TASK =
The complete listing should be transcribed precisely.

INFORMATION PROVIDED =
(* ===== verification/ConcreteStart.v ===== *)
(** * A concrete start

    A custom chain whose node starts as a sequencer on a new database, and a restart whose stored
    head is above what the execution client kept: witnesses of the properties of the start. *)

From Stdlib Require Import Ascii.
From S2P Require Import Prelude Sql Primitives Watcher BigEndian Codec Engine Concrete DbModel DbOps.
From S2P Require Import DbInvariant World Signing ConcreteRlp Sequencer SequencerProps Pipeline.
From S2P Require Import Consolidation Driver ConcreteWorld Migration MigrationProps ConcreteMigration.
From S2P Require Import ConcreteL1 Orchestrator Network NetworkProps ConcreteNetwork BlobSources.
From S2P Require Import ConcreteBlobs RunLoop OrchestratorInv OrchestratorProps ConcreteNode.
From S2P Require Import DbProps Config Startup StartupProps.

#[local] Existing Instances stored_order toy_chain toy_conversion toy_timers ethereum_rlp world_api
  world_client ConcreteNode.toy_recovery toy_sig_65 toy_http toy_lru toy_codec toy_kzg toy_cache
  toy_services toy_peers toy_l1_node toy_allocation.

(** The client's tags: the blocks 2, 1 and 0 of the toy chain. *)
#[local] Instance toy_tags : TaggedBlocks ConcreteWorld.World := λ t w,
  (Ok (Some (rpc_block_info (toy_canonical (match t with TagLatest => 2 | TagSafe => 1 | TagFinalized => 0 end)))), w).


(** A key file with a trailing line feed; the key's address is the number its bytes spell. *)
#[local] Instance toy_backends : SignerBackends := {
  read_to_string path :=
    if bool_decide (path = "key"%string) then inl [48; 120; 55; 55; 10] else inr "not found"%string;
  hex_decode s := if bool_decide (s = [55; 55]) then inl [119] else inr "bad digit"%string;
  private_key_from_slice bs := inl (mkPrivateKeySigner (from_be bs) None);
  aws_signer_address _ _ := inr "no network"%string
}.

Definition toy_parse (s : string) : option Address :=
  if bool_decide (s = "0xc0"%string) then Some 0xc0 else None.

Definition toy_spec : ChainSpec :=
  mkChainSpec None 221122420 100 (mkL1Config 1 2 3 10)
    (JObject [("scroll"%string, JObject [("l1Config"%string,
       JObject [("startL1Block"%string, JNumber 1); ("systemContractAddress"%string, JString "0xc0")])])]).

Definition toy_node_args : ScrollRollupNodeConfig :=
  mkNodeArgs (mkTestArgs false false) (mkConsensusArgs SystemContract None false)
    ChainOrchestratorArgs_default EngineDriverArgs_default (mkBlobProviderArgs None None None true 10000 10 100)
    (mkL1ProviderArgs (Some "http://l1"%string) 10000 10 100 500 100 60 12)
    (mkSequencerArgs true true 1000 800 0 (ModeFinalizedWithBlockDepth 2) false None)
    RollupNodeNetworkArgs_default (mkRpcArgs true false) (mkSignerArgs (Some "key"%string) None None)
    (mkRemoteArgs false None 100 false).

Definition toy_new_world : Startup.World ConcreteWorld.World ToyL1 :=
  Startup.mkWorld (mkMigrated empty_db []) 0
    (ConcreteWorld.mkWorld (mkScript [] [] []) (map toy_canonical [0; 1; 2]))
    (mkToyL1 [0; 0; 0] 1 None).

Definition no_sql (_ : string) : M (list BlockDataModel) string unit := fail "no sql"%string.

#[local] Notation toy_start :=
  (start_node toy_parse 7 8 "" no_sql 55 false 10 0 0 20000000 toy_spec toy_node_args).

Definition no_node : Built (W := ConcreteWorld.World) (V := ToyL1) :=
  mkBuilt toy_node toy_orch_config None (NetworkManager_from_parts 0 None) false
    (mkFullL1Provider (BlobProviders_new [] []) tt).

#[local] Notation toy_built := (ok_value no_node (fst (toy_start toy_new_world))).

Lemma toy_started : toy_start toy_new_world = (Ok toy_built, snd (toy_start toy_new_world)).
Proof. apply ok_run. vm_compute. reflexivity. Qed.

Lemma toy_well_started : well_started toy_new_world.
Proof. by left. Qed.

Lemma toy_at_rest : at_rest (l2 toy_new_world).
Proof. split; [done|]. intros t b b' [= <-] [= <-]. by destruct t. Qed.

(** The node is on the chain's own genesis, although the migration seeded another, and signs with
    the key of its file. *)
Lemma built_node_runs_safely_witness :
  valid_config toy_node_args ∧ genesis_of 100 (database (env (orchestrator toy_built))) ∧
  fcs_ordered (orchestrator_fcs (orchestrator toy_built)).
Proof.
  pose proof (built_node_runs_safely toy_parse 7 8 "" no_sql 55 false 10 0 0 20000000 toy_spec
    toy_node_args toy_new_world toy_built _ _ toy_started toy_well_started toy_at_rest (rtc_refl _ _))
    as (Hv & Hg & Hf & _).
  split_and!; [exact Hv|exact Hg|exact Hf].
Defined.

Lemma sequencer_can_sign_witness :
  ∃ k, SignerArgs_signer 221122420 (signer_args toy_node_args) = Ok (Some k) ∧
       signer (orchestrator toy_built) = Some (mkSignerHandle (configured_address k) true).
Proof.
  apply (sequencer_can_sign toy_parse 7 8 "" no_sql 55 false 10 0 0 20000000 toy_spec
    toy_node_args toy_new_world toy_built _ toy_started); [|reflexivity].
  assert (is_some (sequencer (orchestrator toy_built)) = true) as Hs by (vm_compute; reflexivity).
  intros Hn. by rewrite Hn in Hs.
Defined.

(** The validation accepts a follower with a pinned signer and no L1 URL, which never starts. *)
Definition toy_pinned_args : ScrollRollupNodeConfig :=
  mkNodeArgs (mkTestArgs false false) (mkConsensusArgs SystemContract (Some 77) false)
    ChainOrchestratorArgs_default EngineDriverArgs_default (mkBlobProviderArgs None None None true 10000 10 100)
    L1ProviderArgs_default
    (mkSequencerArgs false false 1000 800 0 (ModeFinalizedWithBlockDepth 2) false None)
    RollupNodeNetworkArgs_default (mkRpcArgs true false) (mkSignerArgs None None None)
    (mkRemoteArgs false None 100 false).

Lemma no_l1_no_node_witness :
  validate toy_pinned_args = Ok tt ∧
  ∀ b s', build toy_parse 7 8 "" no_sql 55 false 10 0 0 20000000 toy_spec toy_pinned_args
            toy_new_world ≠ (Ok b, s').
Proof. split; [vm_compute; reflexivity|]. intros b s'. by apply no_l1_no_node. Defined.

(** A restart whose stored head is 5: the client kept the blocks up to 2. *)
Definition toy_restart : Startup.World ConcreteWorld.World ToyL1 :=
  Startup.mkWorld (mkMigrated toy_seq_db []) 4
    (ConcreteWorld.mkWorld (mkScript [] [] []) (map toy_canonical [0; 1; 2])) (mkToyL1 [0] 0 None).

Definition toy_restart_fcs : ForkchoiceState :=
  mkFcs {| number := 2; hash := 102 |} {| number := 1; hash := 101 |} {| number := 0; hash := 100 |}.

Lemma find_l2_head_spec_witness :
  head_found (λ n, List.find (λ b, block_number (rpc_block b) =? n) (map toy_canonical [0; 1; 2])) 5
    toy_restart_fcs toy_restart (find_l2_head (Z.to_nat 5) 5 0 toy_restart_fcs toy_restart) ∧
  omap_ok (λ f, number (fcs_head f)) (find_l2_head (Z.to_nat 5) 5 0 toy_restart_fcs toy_restart).1 = Ok 2.
Proof.
  split; [|vm_compute; reflexivity].
  apply (find_l2_head_spec _ 5 toy_restart_fcs toy_restart); [done|by split|done|done].
Defined.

RESULT =
(* ===== verification/ConcreteStart.v ===== *)
(** * A concrete start

    A custom chain whose node starts as a sequencer on a new database, and a restart whose stored
    head is above what the execution client kept: witnesses of the properties of the start. *)

From Stdlib Require Import Ascii.
From S2P Require Import Prelude Sql Primitives Watcher BigEndian Codec Engine Concrete DbModel DbOps.
From S2P Require Import DbInvariant World Signing ConcreteRlp Sequencer SequencerProps Pipeline.
From S2P Require Import Consolidation Driver ConcreteWorld Migration MigrationProps ConcreteMigration.
From S2P Require Import ConcreteL1 Orchestrator Network NetworkProps ConcreteNetwork BlobSources.
From S2P Require Import ConcreteBlobs RunLoop OrchestratorInv OrchestratorProps ConcreteNode.
From S2P Require Import DbProps Config Startup StartupProps.

#[local] Existing Instances stored_order toy_chain toy_conversion toy_timers ethereum_rlp world_api
  world_client ConcreteNode.toy_recovery toy_sig_65 toy_http toy_lru toy_codec toy_kzg toy_cache
  toy_services toy_peers toy_l1_node toy_allocation.

(** The client's tags: the blocks 2, 1 and 0 of the toy chain. *)
#[local] Instance toy_tags : TaggedBlocks ConcreteWorld.World := λ t w,
  (Ok (Some (rpc_block_info (toy_canonical (match t with TagLatest => 2 | TagSafe => 1 | TagFinalized => 0 end)))), w).


(** A key file with a trailing line feed; the key's address is the number its bytes spell. *)
#[local] Instance toy_backends : SignerBackends := {
  read_to_string path :=
    if bool_decide (path = "key"%string) then inl [48; 120; 55; 55; 10] else inr "not found"%string;
  hex_decode s := if bool_decide (s = [55; 55]) then inl [119] else inr "bad digit"%string;
  private_key_from_slice bs := inl (mkPrivateKeySigner (from_be bs) None);
  aws_signer_address _ _ := inr "no network"%string
}.

Definition toy_parse (s : string) : option Address :=
  if bool_decide (s = "0xc0"%string) then Some 0xc0 else None.

Definition toy_spec : ChainSpec :=
  mkChainSpec None 221122420 100 (mkL1Config 1 2 3 10)
    (JObject [("scroll"%string, JObject [("l1Config"%string,
       JObject [("startL1Block"%string, JNumber 1); ("systemContractAddress"%string, JString "0xc0")])])]).

Definition toy_node_args : ScrollRollupNodeConfig :=
  mkNodeArgs (mkTestArgs false false) (mkConsensusArgs SystemContract None false)
    ChainOrchestratorArgs_default EngineDriverArgs_default (mkBlobProviderArgs None None None true 10000 10 100)
    (mkL1ProviderArgs (Some "http://l1"%string) 10000 10 100 500 100 60 12)
    (mkSequencerArgs true true 1000 800 0 (ModeFinalizedWithBlockDepth 2) false None)
    RollupNodeNetworkArgs_default (mkRpcArgs true false) (mkSignerArgs (Some "key"%string) None None)
    (mkRemoteArgs false None 100 false).

Definition toy_new_world : Startup.World ConcreteWorld.World ToyL1 :=
  Startup.mkWorld (mkMigrated empty_db []) 0
    (ConcreteWorld.mkWorld (mkScript [] [] []) (map toy_canonical [0; 1; 2]))
    (mkToyL1 [0; 0; 0] 1 None).

Definition no_sql (_ : string) : M (list BlockDataModel) string unit := fail "no sql"%string.

#[local] Notation toy_start :=
  (start_node toy_parse 7 8 "" no_sql 55 false 10 0 0 20000000 toy_spec toy_node_args).

Definition no_node : Built (W := ConcreteWorld.World) (V := ToyL1) :=
  mkBuilt toy_node toy_orch_config None (NetworkManager_from_parts 0 None) false
    (mkFullL1Provider (BlobProviders_new [] []) tt).

#[local] Notation toy_built := (ok_value no_node (fst (toy_start toy_new_world))).

Lemma toy_started : toy_start toy_new_world = (Ok toy_built, snd (toy_start toy_new_world)).
Proof. apply ok_run. vm_compute. reflexivity. Qed.

Lemma toy_well_started : well_started toy_new_world.
Proof. by left. Qed.

Lemma toy_at_rest : at_rest (l2 toy_new_world).
Proof. split; [done|]. intros t b b' [= <-] [= <-]. by destruct t. Qed.

(** The node is on the chain's own genesis, although the migration seeded another, and signs with
    the key of its file. *)
Lemma built_node_runs_safely_witness :
  valid_config toy_node_args ∧ genesis_of 100 (database (env (orchestrator toy_built))) ∧
  fcs_ordered (orchestrator_fcs (orchestrator toy_built)).
Proof.
  pose proof (built_node_runs_safely toy_parse 7 8 "" no_sql 55 false 10 0 0 20000000 toy_spec
    toy_node_args toy_new_world toy_built _ _ toy_started toy_well_started toy_at_rest (rtc_refl _ _))
    as (Hv & Hg & Hf & _).
  split_and!; [exact Hv|exact Hg|exact Hf].
Defined.

Lemma sequencer_can_sign_witness :
  ∃ k, SignerArgs_signer 221122420 (signer_args toy_node_args) = Ok (Some k) ∧
       signer (orchestrator toy_built) = Some (mkSignerHandle (configured_address k) true).
Proof.
  apply (sequencer_can_sign toy_parse 7 8 "" no_sql 55 false 10 0 0 20000000 toy_spec
    toy_node_args toy_new_world toy_built _ toy_started); [|reflexivity].
  assert (is_some (sequencer (orchestrator toy_built)) = true) as Hs by (vm_compute; reflexivity).
  intros Hn. by rewrite Hn in Hs.
Defined.

(** The validation accepts a follower with a pinned signer and no L1 URL, which never starts. *)
Definition toy_pinned_args : ScrollRollupNodeConfig :=
  mkNodeArgs (mkTestArgs false false) (mkConsensusArgs SystemContract (Some 77) false)
    ChainOrchestratorArgs_default EngineDriverArgs_default (mkBlobProviderArgs None None None true 10000 10 100)
    L1ProviderArgs_default
    (mkSequencerArgs false false 1000 800 0 (ModeFinalizedWithBlockDepth 2) false None)
    RollupNodeNetworkArgs_default (mkRpcArgs true false) (mkSignerArgs None None None)
    (mkRemoteArgs false None 100 false).

Lemma no_l1_no_node_witness :
  validate toy_pinned_args = Ok tt ∧
  ∀ b s', build toy_parse 7 8 "" no_sql 55 false 10 0 0 20000000 toy_spec toy_pinned_args
            toy_new_world ≠ (Ok b, s').
Proof. split; [vm_compute; reflexivity|]. intros b s'. by apply no_l1_no_node. Defined.

(** A restart whose stored head is 5: the client kept the blocks up to 2. *)
Definition toy_restart : Startup.World ConcreteWorld.World ToyL1 :=
  Startup.mkWorld (mkMigrated toy_seq_db []) 4
    (ConcreteWorld.mkWorld (mkScript [] [] []) (map toy_canonical [0; 1; 2])) (mkToyL1 [0] 0 None).

Definition toy_restart_fcs : ForkchoiceState :=
  mkFcs {| number := 2; hash := 102 |} {| number := 1; hash := 101 |} {| number := 0; hash := 100 |}.

Lemma find_l2_head_spec_witness :
  head_found (λ n, List.find (λ b, block_number (rpc_block b) =? n) (map toy_canonical [0; 1; 2])) 5
    toy_restart_fcs toy_restart (find_l2_head (Z.to_nat 5) 5 0 toy_restart_fcs toy_restart) ∧
  omap_ok (λ f, number (fcs_head f)) (find_l2_head (Z.to_nat 5) 5 0 toy_restart_fcs toy_restart).1 = Ok 2.
Proof.
  split; [|vm_compute; reflexivity].
  apply (find_l2_head_spec _ 5 toy_restart_fcs toy_restart); [done|by split|done|done].
Defined.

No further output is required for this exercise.